Texto escrito para debate sobre a obra do cineasta malaio, naturalizado chinês, Tsai Ming-liang, realizado no Centro Cultural Banco do Brasil (CCBB) do Rio de Janeiro no dia 4 de dezembro de 2010.
O cineasta, montador, roteirista e crítico Inácio Araújo, um dos grandes nomes da mídia impressa diária no nosso País, costuma dizer que a arte do cinema é substituir o hábito do olhar pela real observação das aparências. O cineasta malaio, naturalizado chinês e que vive em Taiwan, Tsai Ming-liang, parece colocar em prática essa frase lapidar de Inácio Araújo, extraída da sua diminuta coluna de televisão no jornal Folha de São Paulo, com toda certeza um espaço de resistência e sempre de muita clarividência no deserto analítico que parece tomar conta da mídia brasileira, de modo geral, sobretudo os grandes jornais, cada vez mais obcecados por grifes, apurações excessivamente editorializadas e textos que mais parecem pílulas televisivas. Uma lástima, diga-se de passagem.
Mas, digressões à parte, Tsai Ming-liang, com sua rigorosa arquitetura de quadro, quase sempre parado, parece estilhaçar o mundo das aparências que nos envolve com diversas camadas de imagens dentro de um único plano: camadas de vidros, vitrines, aquários, espelhos, sombras e reflexos. Como uma ciranda fragmentada de aparências instigando o nosso olhar, que, pouco a pouco, sai da resignação e do marasmo do hábito até encontrar no ponto de fuga dos longos planos gerais do cineasta malaio a essência de um “real” que irrompe sempre de maneira muito sugestiva.
Nas imensas imagens de Tsai Ming-liang, há frequentemente uma água que escorre em forma de chuva, torneiras que explodem, vazamentos, rios, fontes, banheiras, amplas poças de água parada em esqueletos de prédios abandonados ou edifícios que mais parecem cortiços. A obsessão por essa água que escorre, à primeira vista, talvez possa sugerir um parentesco com a obra de Andrei Tarkovski, outro obcecado pela recriação do tempo na arte cinematográfica. Com seus longos planos cobertos de água, córregos e poças, o cineasta russo tentava esculpir a passagem do tempo, materializá-lo dentro da própria imagem, enquanto Tsai Ming-liang parece querer vislumbrar as pulsões líquidas e as secreções vitais que escorrem pelos corpos dos seus desalentados e solitários personagens, deserdados sociais deambulando sem horizontes pelas ruas, viadutos e corredores dos conjuntos habitacionais de Taiwan. As imagens aquosas do cineasta malaio parecem escorrer como seivas coaguladas de personagens ainda atormentados por desastres ambientais: secas, incêndios florestais, chuvas torrenciais e epidemias. Lágrimas, suor, urina, esperma, saliva; há sempre uma humanidade que desliza claudicante pelos corpos dos personagens de Tsai Ming-liang.
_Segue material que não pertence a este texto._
(* ===== verification/TcpInfo.v ===== *)
(** Reading a connection's byte counters from the kernel: [TcpInfoExt] and
    [get_tcp_info_ext_raw] of [src/src/util.rs], from which [run_score_task]
    ([Scores]) measures. The struct is laid out as C does, in the memory of a
    machine of either endianness; the kernel is a parameter. *)

From Stdlib Require Import Strings.Byte Strings.String.
From S2P Require Import Prelude Bytes Scores Listen.
#[local] Open Scope Z_scope.

(** * The struct *)

(** The fields in order, with their width in bytes, which is also their
    alignment. *)
Definition TcpInfoExt : list (bytes * Z) := [
  (bs "tcpi_state", 1); (bs "tcpi_ca_state", 1); (bs "tcpi_retransmits", 1); (bs "tcpi_probes", 1);
  (bs "tcpi_backoff", 1); (bs "tcpi_options", 1); (bs "tcpi_snd_rcv_wscale", 1); (bs "tcpi_delivery_rate_app_limited", 1);
  (bs "tcpi_rto", 4); (bs "tcpi_ato", 4); (bs "tcpi_snd_mss", 4); (bs "tcpi_rcv_mss", 4);
  (bs "tcpi_unacked", 4); (bs "tcpi_sacked", 4); (bs "tcpi_lost", 4); (bs "tcpi_retrans", 4); (bs "tcpi_fackets", 4);
  (bs "tcpi_last_data_sent", 4); (bs "tcpi_last_ack_sent", 4); (bs "tcpi_last_data_recv", 4); (bs "tcpi_last_ack_recv", 4);
  (bs "tcpi_pmtu", 4); (bs "tcpi_rcv_ssthresh", 4); (bs "tcpi_rtt", 4); (bs "tcpi_rttvar", 4); (bs "tcpi_snd_ssthresh", 4);
  (bs "tcpi_snd_cwnd", 4); (bs "tcpi_advmss", 4); (bs "tcpi_reordering", 4);
  (bs "tcpi_rcv_rtt", 4); (bs "tcpi_rcv_space", 4); (bs "tcpi_total_retrans", 4);
  (bs "tcpi_pacing_rate", 8); (bs "tcpi_max_pacing_rate", 8); (bs "tcpi_bytes_acked", 8); (bs "tcpi_bytes_received", 8)].

(** [#[repr(C)]]: each field at the next multiple of its alignment, and the
    size a multiple of the greatest. *)
Definition align (off width : Z) : Z := (off + width - 1) / width * width.
Fixpoint repr_c (off : Z) (fields : list (bytes * Z)) : list (Z * Z) :=
  match fields with
  | [] => []
  | (_, width) :: fields => let off := align off width in (off, width) :: repr_c (off + width) fields
  end.
Definition struct_end (l : list (Z * Z)) : Z := match last l with Some (off, width) => off + width | None => 0 end.
Definition size_of (fields : list (bytes * Z)) : Z :=
  align (struct_end (repr_c 0 fields)) (foldr (fun f m => Z.max f.2 m) 1 fields).

Section Read.
Context (big_endian : bool).
(** [getsockopt(fd, IPPROTO_TCP, TCP_INFO, buffer, len)]: the bytes it wrote and
    the length it left, or an error. *)
Context (getsockopt : Z -> Z -> option (bytes * Z)).

Definition read_field (buf : bytes) (f : Z * Z) : Z := load big_endian (take (Z.to_nat f.2) (drop (Z.to_nat f.1) buf)).
Definition get_tcp_info_ext_raw (fd : Z) : option (list Z) :=
  let info := repeat x00 (Z.to_nat (size_of TcpInfoExt)) in
  match getsockopt fd (size_of TcpInfoExt) with
  | None => None
  | Some (written, len) =>
      if len <? size_of TcpInfoExt then None
      else Some (map (read_field (written ++ drop (length written) info)) (repr_c 0 TcpInfoExt))
  end.

Definition field (info : list Z) (name : bytes) : Z :=
  match list_find (fun f => f.1 = name) TcpInfoExt with Some (i, _) => default 0 (info !! i) | None => 0 end.

(** What [run_score_task] sums up, the parameter [info] of [score_round]. *)
Definition byte_counters (fd : Z) : option (Z * Z) :=
  (fun info => (field info (bs "tcpi_bytes_received"), field info (bs "tcpi_bytes_acked"))) <$> get_tcp_info_ext_raw fd.
End Read.

(** * What the kernel stores is what is read *)

(** The kernel copies its own struct, which may be longer or shorter than the
    program's. *)
Definition tcp_info (mem : Z -> option bytes) (fd len : Z) : option (bytes * Z) :=
  (fun m => (take (Z.to_nat (Z.min len (zlen m))) m, Z.min len (zlen m))) <$> mem fd.
Definition store (big_endian : bool) (width : Z) (z : Z) : bytes :=
  if big_endian then to_be_bytes (Z.to_nat width) z else rev (to_be_bytes (Z.to_nat width) z).
(** The fields one after the other, which is how C lays this struct out. *)
Fixpoint image (big_endian : bool) (fields : list (bytes * Z)) (vals : list Z) : bytes :=
  match fields, vals with
  | (_, width) :: fields, v :: vals => store big_endian width v ++ image big_endian fields vals
  | _, _ => []
  end.
Fixpoint packed (off : Z) (fields : list (bytes * Z)) : list (Z * Z) :=
  match fields with [] => [] | (_, width) :: fields => (off, width) :: packed (off + width) fields end.
Definition fits (f : bytes * Z) (v : Z) : Prop := 0 <= v < 256 ^ f.2.

Lemma TcpInfoExt_size : size_of TcpInfoExt = 136.
Proof. done. Qed.
Lemma TcpInfoExt_packed : repr_c 0 TcpInfoExt = packed 0 TcpInfoExt.
Proof. done. Qed.

Lemma be_value_from_be l : be_value l = from_be_bytes l.
Proof. unfold be_value, from_be_bytes. generalize 0. by induction l as [|b l IH]; intros a; cbn. Qed.
Lemma load_range big l : 0 <= load big l < 256 ^ zlen l.
Proof.
  destruct big; cbn; rewrite be_value_from_be; [apply from_be_range|].
  pose proof (from_be_range (rev l)) as H. unfold zlen in *. by rewrite length_rev in H.
Qed.
Lemma zlen_store big w v : 0 <= w -> zlen (store big w v) = w.
Proof.
  intros Hw. pose proof (zlen_to_be_bytes (Z.to_nat w) v) as H. destruct big; cbn; [|unfold zlen in *; rewrite length_rev]; lia.
Qed.
Lemma load_store big w v : 0 <= w -> 0 <= v < 256 ^ w -> load big (store big w v) = v.
Proof.
  intros Hw Hv. destruct big; cbn; rewrite ?rev_involutive, be_value_from_be, from_to_be, Z2Nat.id by done; by apply Z.mod_small.
Qed.

Lemma read_mid big pre s post off w :
  off = zlen pre -> w = zlen s -> read_field big (pre ++ s ++ post) (off, w) = load big s.
Proof.
  intros -> ->. unfold read_field, zlen. cbn. by rewrite !Nat2Z.id, drop_app_length, take_app_length.
Qed.
Lemma read_image big fields vals pre rest :
  Forall (fun f => 0 <= f.2) fields -> Forall2 fits fields vals ->
  map (read_field big (pre ++ image big fields vals ++ rest)) (packed (zlen pre) fields) = vals.
Proof.
  intros Hw H. revert pre Hw. induction H as [|[n w] v fields vals Hv H IH]; intros pre Hw; [done|]. inversion_clear Hw. cbn in *.
  pose proof (zlen_store big w v ltac:(done)) as Hs. rewrite <- app_assoc. f_equal.
  - rewrite read_mid by done. by apply load_store.
  - rewrite (app_assoc pre). replace (zlen pre + w) with (zlen (pre ++ store big w v)) by (rewrite zlen_app; lia). by apply IH.
Qed.
Lemma zlen_image big fields vals : Forall (fun f => 0 <= f.2) fields -> Forall2 fits fields vals ->
  zlen (image big fields vals) = foldr (fun f n => f.2 + n) 0 fields.
Proof.
  intros Hw H. induction H as [|[n w] v fields vals Hv H IH]; [done|]. inversion_clear Hw. cbn in *. rewrite zlen_app, zlen_store, IH; done.
Qed.
Lemma TcpInfoExt_widths : Forall (fun f => 0 <= f.2) TcpInfoExt.
Proof. repeat (constructor; [cbn; lia|]). constructor. Qed.
Lemma zlen_TcpInfoExt big vals : Forall2 fits TcpInfoExt vals -> zlen (image big TcpInfoExt vals) = 136.
Proof. intros H. by rewrite (zlen_image _ _ _ TcpInfoExt_widths H). Qed.

(** The counters are read as the kernel keeps them, on a machine of either
    endianness, from any kernel whose struct begins with these fields; from an
    older one nothing is read. *)
Theorem tcp_info_exact big mem fd vals rest :
  Forall2 fits TcpInfoExt vals -> mem fd = Some (image big TcpInfoExt vals ++ rest) ->
  get_tcp_info_ext_raw big (tcp_info mem) fd = Some vals.
Proof.
  intros Hv Hm. unfold get_tcp_info_ext_raw, tcp_info. rewrite Hm. cbn [fmap option_fmap option_map].
  pose proof (zlen_TcpInfoExt big vals Hv) as Hl. pose proof (zlen_nonneg rest). rewrite TcpInfoExt_size, zlen_app, Hl, Z.min_l by lia.
  change (136 <? 136) with false. cbn iota. f_equal. rewrite TcpInfoExt_packed.
  assert (take (Z.to_nat 136) (image big TcpInfoExt vals ++ rest) = image big TcpInfoExt vals) as ->.
  { rewrite <- Hl. unfold zlen. by rewrite Nat2Z.id, take_app_length. }
  exact (read_image big TcpInfoExt vals [] _ TcpInfoExt_widths Hv).
Qed.
Theorem tcp_info_short big mem fd m : mem fd = Some m -> zlen m < 136 -> get_tcp_info_ext_raw big (tcp_info mem) fd = None.
Proof.
  intros Hm Hl. unfold get_tcp_info_ext_raw, tcp_info. rewrite Hm. cbn [fmap option_fmap option_map]. rewrite TcpInfoExt_size, Z.min_r by lia.
  by replace (zlen m <? 136) with true by lia.
Qed.

(** Whatever the kernel answers, the counters are 64-bit integers: the sums of
    [score_round] start from what [op_fits] asks of each. *)
Lemma read_field_range big buf off w : 0 <= w -> 0 <= read_field big buf (off, w) < 256 ^ w.
Proof.
  intros Hw. unfold read_field. cbn. set (s := take _ _). pose proof (load_range big s) as H.
  assert (256 ^ zlen s <= 256 ^ w); [|lia]. apply Z.pow_le_mono_r; [lia|]. unfold zlen, s. rewrite length_take. lia.
Qed.
Lemma get_tcp_info_ext_raw_range big getsockopt fd info :
  get_tcp_info_ext_raw big getsockopt fd = Some info -> Forall (fun v => 0 <= v <= U64_MAX) info.
Proof.
  unfold get_tcp_info_ext_raw. destruct (getsockopt fd _) as [[w len]|]; [|done]. destruct (len <? _); [done|]. intros E. apply (inj Some) in E as <-.
  apply Forall_map. assert (Forall (fun f => 0 <= f.2 <= 8) (repr_c 0 TcpInfoExt)) as Hl by (vm_compute; repeat (constructor; [split; discriminate|]); constructor).
  eapply Forall_impl; [exact Hl|]. intros [off width] Hw. cbn in *. pose proof (read_field_range big (w ++ drop (length w) (repeat x00 (Z.to_nat (size_of TcpInfoExt)))) off width ltac:(lia)).
  assert (256 ^ width <= 256 ^ 8) by (apply Z.pow_le_mono_r; lia). unfold U64_MAX. lia.
Qed.
Lemma field_range info name : Forall (fun v => 0 <= v <= U64_MAX) info -> 0 <= field info name <= U64_MAX.
Proof.
  intros Hi. assert (0 <= 0 <= U64_MAX) by (unfold U64_MAX; lia). unfold field. destruct (list_find _ _) as [[i f]|]; [|done].
  destruct (info !! i) as [v|] eqn:E; [|done]. exact (Forall_lookup_1 _ _ _ _ Hi E).
Qed.
Theorem byte_counters_range big getsockopt fd r s :
  byte_counters big getsockopt fd = Some (r, s) -> 0 <= r <= U64_MAX /\ 0 <= s <= U64_MAX.
Proof.
  unfold byte_counters. destruct (get_tcp_info_ext_raw _ _ _) as [info|] eqn:H; [|done]. intros E.
  assert (forall name, 0 <= field info name <= U64_MAX) as Hf.
  { intros name. apply field_range. exact (get_tcp_info_ext_raw_range _ _ _ _ H). }
  apply (inj Some (_, _)) in E. apply pair_eq in E as [<- <-]. split; apply Hf.
Qed.

(** So a scoring round over them fits its integers as soon as their sum does. *)
Lemma score_round_fits big getsockopt held relative up :
  let infos := map (fun e => byte_counters big getsockopt e.2) (filter (fun e => held e.1 = true) (Upstream.registry up)) in
  op_fits up (ScoreRound held (byte_counters big getsockopt) relative) <-> total_bytes fst infos + total_bytes snd infos <= U64_MAX.
Proof.
  cbn. split; [by intros [_ H]|]. intros H. split; [|exact H]. apply Forall_map, Forall_forall. intros e _.
  destruct (byte_counters _ _ _) as [[r s]|] eqn:E; [|done]. pose proof (byte_counters_range _ _ _ _ _ E). lia.
Qed.

Example tcp_info_exact_witness :
  forall big, byte_counters big (tcp_info (fun fd => if fd =? 7 then Some (image big TcpInfoExt (repeat 1 34 ++ [70000; 5000000000]) ++ [x00; x01]) else None)) 7 = Some (5000000000, 70000).
Proof.
  intros big. unfold byte_counters. rewrite (tcp_info_exact big _ 7 (repeat 1 34 ++ [70000; 5000000000]) [x00; x01]);
    [done| |done]. repeat (constructor; [unfold fits; cbn; lia|]). constructor.
Defined.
Uma das características mais marcantes do cinema do diretor malaio é o rigor nos enquadramentos, como já foi dito. Suas imagens são quase sempre planos gerais, arquitetônicos, captados no tripé. A câmera se movimenta por vezes em pan, ou seja, na horizontal; há momentos raros e esplendorosos registrados com steady-cam, como nas sequências finais de Vive L’Amour (1994), antes do longo choro final da personagem que é uma corretora de imóveis; mas a grande maioria absoluta dos quadros de Tsai são parados, imensos, planos gerais, com várias camadas e molduras dentro da própria imagem, além de uma complexa movimentação dentro do quadro, uma “mise-en-cadre”, como diria Eisenstein, muito elaborada, embora aparentemente simples.
Há um constante desalento, uma incômoda impotência, impossibilidade, desemprego, ausência de sentido e saudade, muita saudade, nos filmes de Tsai Ming-liang. Saudade de um ente querido que morreu. Saudade de uma paixão súbita por alguém que partiu. Saudade de uma vida menos árdua na luta pela sobrevivência. Saudade de uma humanidade que se perdeu no mundo individualista em que vivemos, na alienação de uma sociedade do espetáculo que virtualiza tudo o que encontra pela frente. E a nossa humanidade mais animalesca, mais essencial; nossas seivas vitais estão cada vez mais coaguladas em meio a esse atordoante caleidoscópio de aparências e de imagens vazias de qualquer sentido, que apenas fazem cócegas nos nossos olhos, como disse Federico Fellini ao se referir às imagens da televisão.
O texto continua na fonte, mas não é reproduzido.